Work instructions
The required result is each line of the entries below containing the string "append".

BEGIN

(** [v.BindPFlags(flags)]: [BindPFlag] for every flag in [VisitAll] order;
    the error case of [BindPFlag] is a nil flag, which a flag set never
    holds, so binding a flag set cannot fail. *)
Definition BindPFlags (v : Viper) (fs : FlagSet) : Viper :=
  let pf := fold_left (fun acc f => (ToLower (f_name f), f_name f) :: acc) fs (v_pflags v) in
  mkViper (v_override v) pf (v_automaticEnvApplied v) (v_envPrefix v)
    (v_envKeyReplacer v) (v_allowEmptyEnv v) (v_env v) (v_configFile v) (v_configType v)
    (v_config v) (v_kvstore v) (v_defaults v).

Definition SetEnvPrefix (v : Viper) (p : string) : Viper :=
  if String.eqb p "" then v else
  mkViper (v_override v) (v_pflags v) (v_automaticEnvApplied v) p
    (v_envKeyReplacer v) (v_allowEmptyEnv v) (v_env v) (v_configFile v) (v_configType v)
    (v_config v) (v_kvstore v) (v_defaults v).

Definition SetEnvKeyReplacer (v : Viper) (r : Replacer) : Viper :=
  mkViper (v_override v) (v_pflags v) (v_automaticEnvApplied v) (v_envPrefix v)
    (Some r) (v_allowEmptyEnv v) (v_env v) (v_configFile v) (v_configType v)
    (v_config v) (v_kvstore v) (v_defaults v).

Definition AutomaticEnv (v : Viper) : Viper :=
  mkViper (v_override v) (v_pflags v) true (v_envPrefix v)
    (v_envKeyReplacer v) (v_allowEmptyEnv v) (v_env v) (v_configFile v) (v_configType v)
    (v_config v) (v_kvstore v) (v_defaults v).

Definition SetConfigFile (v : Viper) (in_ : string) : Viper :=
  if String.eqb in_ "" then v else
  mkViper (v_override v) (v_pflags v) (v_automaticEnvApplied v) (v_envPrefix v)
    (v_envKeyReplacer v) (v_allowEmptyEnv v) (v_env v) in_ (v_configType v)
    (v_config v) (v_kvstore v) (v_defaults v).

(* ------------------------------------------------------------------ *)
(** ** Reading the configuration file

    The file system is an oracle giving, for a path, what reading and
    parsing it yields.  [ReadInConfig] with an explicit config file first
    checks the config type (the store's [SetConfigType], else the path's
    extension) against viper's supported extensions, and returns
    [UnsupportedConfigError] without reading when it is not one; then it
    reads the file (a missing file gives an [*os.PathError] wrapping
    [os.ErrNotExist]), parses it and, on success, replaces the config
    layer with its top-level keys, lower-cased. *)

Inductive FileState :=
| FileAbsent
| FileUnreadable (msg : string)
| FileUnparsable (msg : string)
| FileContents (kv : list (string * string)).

END
BEGIN

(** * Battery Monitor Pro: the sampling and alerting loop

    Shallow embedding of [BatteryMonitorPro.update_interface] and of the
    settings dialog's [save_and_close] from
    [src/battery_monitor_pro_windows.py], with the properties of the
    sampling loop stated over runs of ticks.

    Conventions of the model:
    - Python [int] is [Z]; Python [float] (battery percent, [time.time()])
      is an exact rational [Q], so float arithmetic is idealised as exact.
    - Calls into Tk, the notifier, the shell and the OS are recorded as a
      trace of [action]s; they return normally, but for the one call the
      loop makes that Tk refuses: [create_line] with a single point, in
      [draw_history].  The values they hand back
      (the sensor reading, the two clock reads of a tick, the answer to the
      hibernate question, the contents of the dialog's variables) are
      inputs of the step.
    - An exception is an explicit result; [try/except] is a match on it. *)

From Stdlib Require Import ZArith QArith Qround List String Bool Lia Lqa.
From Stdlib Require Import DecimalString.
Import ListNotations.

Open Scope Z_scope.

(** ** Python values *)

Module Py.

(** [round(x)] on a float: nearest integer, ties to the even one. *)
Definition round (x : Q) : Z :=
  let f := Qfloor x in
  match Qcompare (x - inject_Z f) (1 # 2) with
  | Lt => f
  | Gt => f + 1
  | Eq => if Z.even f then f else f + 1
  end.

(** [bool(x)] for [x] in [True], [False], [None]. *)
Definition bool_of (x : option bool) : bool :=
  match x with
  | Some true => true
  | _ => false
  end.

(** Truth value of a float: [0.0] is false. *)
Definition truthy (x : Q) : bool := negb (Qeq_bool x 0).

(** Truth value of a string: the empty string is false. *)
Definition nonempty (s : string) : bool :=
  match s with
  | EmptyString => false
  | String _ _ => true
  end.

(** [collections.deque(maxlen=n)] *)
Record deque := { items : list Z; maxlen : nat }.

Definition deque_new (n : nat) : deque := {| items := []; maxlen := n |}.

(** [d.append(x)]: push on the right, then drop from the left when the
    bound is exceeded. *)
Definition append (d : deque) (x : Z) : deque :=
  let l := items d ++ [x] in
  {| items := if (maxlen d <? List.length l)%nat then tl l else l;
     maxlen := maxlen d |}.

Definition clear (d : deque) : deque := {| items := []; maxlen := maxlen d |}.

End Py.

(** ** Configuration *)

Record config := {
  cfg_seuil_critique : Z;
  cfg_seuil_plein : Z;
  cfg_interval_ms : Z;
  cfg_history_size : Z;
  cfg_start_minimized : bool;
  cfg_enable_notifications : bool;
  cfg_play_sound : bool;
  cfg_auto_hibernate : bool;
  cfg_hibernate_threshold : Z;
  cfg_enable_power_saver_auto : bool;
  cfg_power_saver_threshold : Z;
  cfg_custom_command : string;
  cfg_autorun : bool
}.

END

Written answer
(** [d.append(x)]: push on the right, then drop from the left when the
Definition append (d : deque) (x : Z) : deque :=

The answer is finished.